§ **Work request**
Of all the lines in the entries below, give again exactly those starting at the line containing "d))) (WRITE_BUF s')" and ending at the line containing "intros r t [->", both ends included, and no others.

§ **Records for the exercise**
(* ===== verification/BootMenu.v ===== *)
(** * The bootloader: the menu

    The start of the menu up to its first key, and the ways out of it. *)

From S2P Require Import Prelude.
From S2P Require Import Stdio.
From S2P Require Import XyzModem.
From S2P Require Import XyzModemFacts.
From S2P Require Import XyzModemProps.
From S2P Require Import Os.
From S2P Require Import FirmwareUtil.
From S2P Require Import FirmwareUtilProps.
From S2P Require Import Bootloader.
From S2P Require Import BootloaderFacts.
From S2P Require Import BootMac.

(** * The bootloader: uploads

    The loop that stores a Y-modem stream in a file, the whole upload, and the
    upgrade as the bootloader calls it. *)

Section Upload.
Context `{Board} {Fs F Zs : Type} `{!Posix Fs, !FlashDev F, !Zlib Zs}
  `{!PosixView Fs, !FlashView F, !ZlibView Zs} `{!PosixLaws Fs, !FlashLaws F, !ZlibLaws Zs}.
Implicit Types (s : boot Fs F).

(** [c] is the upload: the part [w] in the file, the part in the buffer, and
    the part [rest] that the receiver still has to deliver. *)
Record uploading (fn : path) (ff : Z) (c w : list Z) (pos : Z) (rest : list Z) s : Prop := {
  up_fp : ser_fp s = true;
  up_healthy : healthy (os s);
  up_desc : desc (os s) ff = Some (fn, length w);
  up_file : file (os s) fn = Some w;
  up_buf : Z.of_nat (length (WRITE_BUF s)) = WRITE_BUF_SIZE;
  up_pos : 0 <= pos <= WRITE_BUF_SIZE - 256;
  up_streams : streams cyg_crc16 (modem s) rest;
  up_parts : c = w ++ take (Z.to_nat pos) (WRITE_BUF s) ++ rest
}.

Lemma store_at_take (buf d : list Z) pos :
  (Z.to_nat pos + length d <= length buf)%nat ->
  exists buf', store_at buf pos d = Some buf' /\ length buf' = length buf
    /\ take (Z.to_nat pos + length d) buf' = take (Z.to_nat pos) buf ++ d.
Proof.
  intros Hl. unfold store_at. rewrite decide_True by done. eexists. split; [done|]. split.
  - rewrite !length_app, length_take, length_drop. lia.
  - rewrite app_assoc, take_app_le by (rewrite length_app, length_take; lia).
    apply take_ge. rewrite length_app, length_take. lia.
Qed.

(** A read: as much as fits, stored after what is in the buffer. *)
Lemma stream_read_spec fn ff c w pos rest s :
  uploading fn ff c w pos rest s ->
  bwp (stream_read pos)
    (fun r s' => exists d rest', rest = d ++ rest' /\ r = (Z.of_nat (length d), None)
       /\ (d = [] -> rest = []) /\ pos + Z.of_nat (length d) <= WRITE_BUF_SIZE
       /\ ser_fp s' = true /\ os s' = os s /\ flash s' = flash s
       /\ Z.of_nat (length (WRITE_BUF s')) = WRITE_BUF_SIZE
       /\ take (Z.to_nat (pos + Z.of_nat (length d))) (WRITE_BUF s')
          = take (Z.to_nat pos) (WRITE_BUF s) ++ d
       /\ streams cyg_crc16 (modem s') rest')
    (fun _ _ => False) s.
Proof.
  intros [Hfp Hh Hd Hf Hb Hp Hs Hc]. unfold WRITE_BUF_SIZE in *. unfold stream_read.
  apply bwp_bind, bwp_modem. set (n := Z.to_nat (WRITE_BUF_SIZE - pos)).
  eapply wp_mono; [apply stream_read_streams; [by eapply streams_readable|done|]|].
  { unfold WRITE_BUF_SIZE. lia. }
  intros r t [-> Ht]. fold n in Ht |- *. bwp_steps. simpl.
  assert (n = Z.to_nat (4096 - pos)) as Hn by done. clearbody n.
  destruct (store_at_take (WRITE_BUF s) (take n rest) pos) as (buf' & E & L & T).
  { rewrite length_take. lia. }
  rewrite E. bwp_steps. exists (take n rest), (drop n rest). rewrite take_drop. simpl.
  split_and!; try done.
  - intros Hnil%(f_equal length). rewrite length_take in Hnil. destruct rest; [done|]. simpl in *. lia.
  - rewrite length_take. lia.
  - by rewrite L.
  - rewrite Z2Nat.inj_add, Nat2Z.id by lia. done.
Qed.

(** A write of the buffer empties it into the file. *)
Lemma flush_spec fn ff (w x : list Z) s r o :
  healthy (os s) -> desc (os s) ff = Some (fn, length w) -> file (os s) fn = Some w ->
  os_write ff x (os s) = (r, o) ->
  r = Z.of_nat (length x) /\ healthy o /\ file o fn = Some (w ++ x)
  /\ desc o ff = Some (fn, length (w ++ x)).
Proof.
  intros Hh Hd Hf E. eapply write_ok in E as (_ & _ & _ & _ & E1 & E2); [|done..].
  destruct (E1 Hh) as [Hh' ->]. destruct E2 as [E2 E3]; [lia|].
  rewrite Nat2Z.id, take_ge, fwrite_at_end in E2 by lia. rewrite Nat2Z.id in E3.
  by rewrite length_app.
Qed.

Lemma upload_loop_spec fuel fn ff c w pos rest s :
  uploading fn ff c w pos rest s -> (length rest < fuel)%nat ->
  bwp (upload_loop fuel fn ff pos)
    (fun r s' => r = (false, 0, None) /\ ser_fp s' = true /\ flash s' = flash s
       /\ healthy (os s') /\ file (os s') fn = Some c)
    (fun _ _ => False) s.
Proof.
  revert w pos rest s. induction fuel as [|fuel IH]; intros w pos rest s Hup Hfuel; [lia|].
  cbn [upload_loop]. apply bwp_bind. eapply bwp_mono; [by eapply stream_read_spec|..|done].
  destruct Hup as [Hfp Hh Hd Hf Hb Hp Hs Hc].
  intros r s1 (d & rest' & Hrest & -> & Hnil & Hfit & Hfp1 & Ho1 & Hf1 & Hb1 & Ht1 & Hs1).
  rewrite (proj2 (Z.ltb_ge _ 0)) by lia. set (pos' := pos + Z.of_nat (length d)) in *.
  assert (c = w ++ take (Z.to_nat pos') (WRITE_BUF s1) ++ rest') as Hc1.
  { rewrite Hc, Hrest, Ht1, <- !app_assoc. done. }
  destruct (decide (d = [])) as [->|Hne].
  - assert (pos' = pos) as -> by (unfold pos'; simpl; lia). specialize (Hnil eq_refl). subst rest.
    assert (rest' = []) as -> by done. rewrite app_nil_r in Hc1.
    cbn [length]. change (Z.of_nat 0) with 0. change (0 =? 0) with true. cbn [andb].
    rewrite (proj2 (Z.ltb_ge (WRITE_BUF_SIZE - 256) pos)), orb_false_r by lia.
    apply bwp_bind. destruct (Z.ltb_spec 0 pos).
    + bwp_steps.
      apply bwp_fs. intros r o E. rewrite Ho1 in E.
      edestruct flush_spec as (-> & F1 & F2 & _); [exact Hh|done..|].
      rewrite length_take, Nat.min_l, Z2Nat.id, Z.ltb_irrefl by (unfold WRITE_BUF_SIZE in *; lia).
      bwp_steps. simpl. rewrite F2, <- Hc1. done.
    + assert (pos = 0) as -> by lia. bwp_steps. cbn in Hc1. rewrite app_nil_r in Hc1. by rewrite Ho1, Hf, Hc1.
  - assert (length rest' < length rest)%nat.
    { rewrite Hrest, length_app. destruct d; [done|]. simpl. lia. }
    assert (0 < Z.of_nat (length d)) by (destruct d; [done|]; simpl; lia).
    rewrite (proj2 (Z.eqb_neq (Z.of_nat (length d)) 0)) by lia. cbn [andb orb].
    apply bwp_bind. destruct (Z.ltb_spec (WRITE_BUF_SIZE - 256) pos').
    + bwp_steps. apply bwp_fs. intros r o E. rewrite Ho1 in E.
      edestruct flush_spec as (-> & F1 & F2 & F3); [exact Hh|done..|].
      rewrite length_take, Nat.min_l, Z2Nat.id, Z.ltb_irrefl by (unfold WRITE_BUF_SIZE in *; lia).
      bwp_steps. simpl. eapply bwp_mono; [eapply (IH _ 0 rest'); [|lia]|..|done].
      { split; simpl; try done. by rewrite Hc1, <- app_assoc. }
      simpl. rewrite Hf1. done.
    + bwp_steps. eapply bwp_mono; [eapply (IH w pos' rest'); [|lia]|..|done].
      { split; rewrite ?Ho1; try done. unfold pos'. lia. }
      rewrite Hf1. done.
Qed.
* * *
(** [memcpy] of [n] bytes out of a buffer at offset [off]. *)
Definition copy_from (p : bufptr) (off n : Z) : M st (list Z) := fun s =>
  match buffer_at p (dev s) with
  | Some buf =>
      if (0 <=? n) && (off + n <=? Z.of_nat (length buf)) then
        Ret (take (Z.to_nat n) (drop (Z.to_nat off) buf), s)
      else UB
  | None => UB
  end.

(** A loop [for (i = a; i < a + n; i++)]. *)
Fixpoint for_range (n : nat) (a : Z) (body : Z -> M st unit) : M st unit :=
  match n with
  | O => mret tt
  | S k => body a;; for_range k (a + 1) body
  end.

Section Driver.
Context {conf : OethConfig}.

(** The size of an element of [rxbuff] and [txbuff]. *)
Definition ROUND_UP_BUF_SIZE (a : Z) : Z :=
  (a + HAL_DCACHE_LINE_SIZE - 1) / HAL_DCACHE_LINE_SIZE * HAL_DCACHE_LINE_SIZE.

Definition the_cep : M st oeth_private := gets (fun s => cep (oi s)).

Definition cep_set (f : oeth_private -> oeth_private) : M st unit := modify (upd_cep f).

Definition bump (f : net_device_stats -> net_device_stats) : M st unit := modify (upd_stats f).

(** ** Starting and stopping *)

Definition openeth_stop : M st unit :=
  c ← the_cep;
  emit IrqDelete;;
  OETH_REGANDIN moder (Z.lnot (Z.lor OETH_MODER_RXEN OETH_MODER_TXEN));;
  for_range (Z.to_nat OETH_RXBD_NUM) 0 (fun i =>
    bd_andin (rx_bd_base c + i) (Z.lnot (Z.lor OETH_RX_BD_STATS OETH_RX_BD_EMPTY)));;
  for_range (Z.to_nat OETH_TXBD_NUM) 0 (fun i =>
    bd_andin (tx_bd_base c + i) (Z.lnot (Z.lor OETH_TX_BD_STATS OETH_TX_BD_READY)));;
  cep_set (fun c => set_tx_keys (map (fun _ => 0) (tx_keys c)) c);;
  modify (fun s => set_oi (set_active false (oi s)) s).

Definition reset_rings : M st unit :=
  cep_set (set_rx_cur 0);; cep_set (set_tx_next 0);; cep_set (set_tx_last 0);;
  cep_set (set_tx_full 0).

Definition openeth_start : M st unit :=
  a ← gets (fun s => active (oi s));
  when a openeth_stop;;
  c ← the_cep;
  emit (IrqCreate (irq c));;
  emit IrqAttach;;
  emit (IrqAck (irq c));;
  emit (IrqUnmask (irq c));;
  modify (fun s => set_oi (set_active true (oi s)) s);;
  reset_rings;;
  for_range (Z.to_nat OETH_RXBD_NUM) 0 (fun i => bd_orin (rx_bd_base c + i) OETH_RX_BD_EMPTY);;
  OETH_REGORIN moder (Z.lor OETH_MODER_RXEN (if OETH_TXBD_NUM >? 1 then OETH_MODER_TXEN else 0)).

§ **Finished task**
       /\ take (Z.to_nat (pos + Z.of_nat (length d))) (WRITE_BUF s')
          = take (Z.to_nat pos) (WRITE_BUF s) ++ d
       /\ streams cyg_crc16 (modem s') rest')
    (fun _ _ => False) s.
Proof.
  intros [Hfp Hh Hd Hf Hb Hp Hs Hc]. unfold WRITE_BUF_SIZE in *. unfold stream_read.
  apply bwp_bind, bwp_modem. set (n := Z.to_nat (WRITE_BUF_SIZE - pos)).
  eapply wp_mono; [apply stream_read_streams; [by eapply streams_readable|done|]|].
  { unfold WRITE_BUF_SIZE. lia. }
  intros r t [-> Ht]. fold n in Ht |- *. bwp_steps. simpl.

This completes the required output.